> **THE INPUT**
(** ** [replace] and [finishReplacement]
    [finishReplacement] lets the manager's mutex go while the replacement
    commits: its two halves are two sections.  [terminalize] is its closure. *)
Definition terminalize (id : string) (o : Operation) (status reason : string) : A unit :=
  t ← now;
  set_op id (o <| op_status := status |> <| op_reason := Some reason |> <| op_updated := t |>) ;;
  cancel_contexts {[id]} ;;
  set_state (fun s => s <| Revision ::= Z.succ |>) ;;
  persist_or_fail_closed ;; mret tt.
Inductive finish := FinishReturn | FinishRollback | FinishCommit.
Definition finishReplacement_begin (id : string) (result : ProbeResult) (replacement busy : bool) : A finish :=
  err ← expire;
  if (err : bool) then mret (if replacement then FinishRollback else FinishReturn) else
  s ← look state;
  match Operations s !! id with
  | None => mret FinishReturn
  | Some o =>
      if negb (pending o) then mret FinishReturn else
      e ← ctx_err id;
      if is_deadline e then terminalize id o OperationExpired "expired" ;; mret FinishReturn else
      e ← ctx_err id;
      if ended e then terminalize id o OperationCancelled "cancelled" ;; mret FinishReturn else
      match result with
      | ProbeInvalid | ProbeUnauthenticated => terminalize id o OperationFailed "invalid_secret" ;; mret FinishReturn
      | ProbeUnavailable => terminalize id o OperationFailed "provider_unavailable" ;; mret FinishReturn
      | _ =>
          if busy then terminalize id o OperationFailed "provider_unavailable" ;; mret FinishReturn else
          update (fun m => m <| transitioning := true |>) ;; mret FinishCommit
      end
  end.
(** [true] asks for [Finalize], [false] for [Rollback]. *)
Definition finishReplacement_end (id : string) (commitErr : bool) : A bool :=
  update (fun m => m <| transitioning := false |>) ;;
  expireErr ← expire;
  s ← look state;
  match Operations s !! id with
  | None => mret false
  | Some o =>
      e ← (if expireErr || negb (pending o) then mret None else ctx_err id);
      if expireErr || negb (pending o) || ended e || commitErr then
        (if pending o then
           e ← ctx_err id;
           if is_deadline e then terminalize id o OperationExpired "expired" else
           e ← ctx_err id;
           if ended e then terminalize id o OperationCancelled "cancelled"
           else terminalize id o OperationFailed "provider_unavailable"
         else mret tt) ;; mret false
      else
        t ← now;
        let succeeded := o <| op_status := OperationSucceeded |> <| op_reason := None |> <| op_updated := t |> in
        set_op id succeeded ;;
        checked ← now;
        set_state (fun s => s <| auth_state := StateAuthenticated |> <| ReasonCode := None |> <| CheckedAt := Some checked |>) ;;
        cancel_contexts {[id]} ;;
        set_state (fun s => s <| Revision ::= Z.succ |>) ;;
        err ← persistLocked;
        if (err : bool) then
          t ← now;
          set_op id (succeeded <| op_status := OperationFailed |> <| op_reason := Some "provider_unavailable" |> <| op_updated := t |>) ;;
          failClosedLocked ;; persistLocked ;; mret false
        else mret true
  end.
Definition recordReplacementCleanupFailure (id : string) : A unit :=
  s ← look state;
  match Operations s !! id with
  | Some o =>
      if pending o then
        t ← now; set_op id (o <| op_status := OperationFailed |> <| op_reason := Some "provider_unavailable" |> <| op_updated := t |>)
      else mret tt
  | None => mret tt
  end ;;
  failClosedLocked ;; persistLocked ;; mret tt.
(** The watchdog's section, after its timer. *)
Definition expireOperation (id : string) : A unit :=
  s ← look state;
  match Operations s !! id with
  | Some o => if pending o then expire ;; mret tt else mret tt
  | None => mret tt
  end.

> **YOUR TASK**
All of the material above is to be repeated exactly.

> **TASK RESPONSE**
(** ** [replace] and [finishReplacement]
    [finishReplacement] lets the manager's mutex go while the replacement
    commits: its two halves are two sections.  [terminalize] is its closure. *)
Definition terminalize (id : string) (o : Operation) (status reason : string) : A unit :=
  t ← now;
  set_op id (o <| op_status := status |> <| op_reason := Some reason |> <| op_updated := t |>) ;;
  cancel_contexts {[id]} ;;
  set_state (fun s => s <| Revision ::= Z.succ |>) ;;
  persist_or_fail_closed ;; mret tt.
Inductive finish := FinishReturn | FinishRollback | FinishCommit.
Definition finishReplacement_begin (id : string) (result : ProbeResult) (replacement busy : bool) : A finish :=
  err ← expire;
  if (err : bool) then mret (if replacement then FinishRollback else FinishReturn) else
  s ← look state;
  match Operations s !! id with
  | None => mret FinishReturn
  | Some o =>
      if negb (pending o) then mret FinishReturn else
      e ← ctx_err id;
      if is_deadline e then terminalize id o OperationExpired "expired" ;; mret FinishReturn else
      e ← ctx_err id;
      if ended e then terminalize id o OperationCancelled "cancelled" ;; mret FinishReturn else
      match result with
      | ProbeInvalid | ProbeUnauthenticated => terminalize id o OperationFailed "invalid_secret" ;; mret FinishReturn
      | ProbeUnavailable => terminalize id o OperationFailed "provider_unavailable" ;; mret FinishReturn
      | _ =>
          if busy then terminalize id o OperationFailed "provider_unavailable" ;; mret FinishReturn else
          update (fun m => m <| transitioning := true |>) ;; mret FinishCommit
      end
  end.
(** [true] asks for [Finalize], [false] for [Rollback]. *)
Definition finishReplacement_end (id : string) (commitErr : bool) : A bool :=
  update (fun m => m <| transitioning := false |>) ;;
  expireErr ← expire;
  s ← look state;
  match Operations s !! id with
  | None => mret false
  | Some o =>
      e ← (if expireErr || negb (pending o) then mret None else ctx_err id);
      if expireErr || negb (pending o) || ended e || commitErr then
        (if pending o then
           e ← ctx_err id;
           if is_deadline e then terminalize id o OperationExpired "expired" else
           e ← ctx_err id;
           if ended e then terminalize id o OperationCancelled "cancelled"
           else terminalize id o OperationFailed "provider_unavailable"
         else mret tt) ;; mret false
      else
        t ← now;
        let succeeded := o <| op_status := OperationSucceeded |> <| op_reason := None |> <| op_updated := t |> in
        set_op id succeeded ;;
        checked ← now;
        set_state (fun s => s <| auth_state := StateAuthenticated |> <| ReasonCode := None |> <| CheckedAt := Some checked |>) ;;
        cancel_contexts {[id]} ;;
        set_state (fun s => s <| Revision ::= Z.succ |>) ;;
        err ← persistLocked;
        if (err : bool) then
          t ← now;
          set_op id (succeeded <| op_status := OperationFailed |> <| op_reason := Some "provider_unavailable" |> <| op_updated := t |>) ;;
          failClosedLocked ;; persistLocked ;; mret false
        else mret true
  end.
Definition recordReplacementCleanupFailure (id : string) : A unit :=
  s ← look state;
  match Operations s !! id with
  | Some o =>
      if pending o then
        t ← now; set_op id (o <| op_status := OperationFailed |> <| op_reason := Some "provider_unavailable" |> <| op_updated := t |>)
      else mret tt
  | None => mret tt
  end ;;
  failClosedLocked ;; persistLocked ;; mret tt.
(** The watchdog's section, after its timer. *)
Definition expireOperation (id : string) : A unit :=
  s ← look state;
  match Operations s !! id with
  | Some o => if pending o then expire ;; mret tt else mret tt
  | None => mret tt
  end.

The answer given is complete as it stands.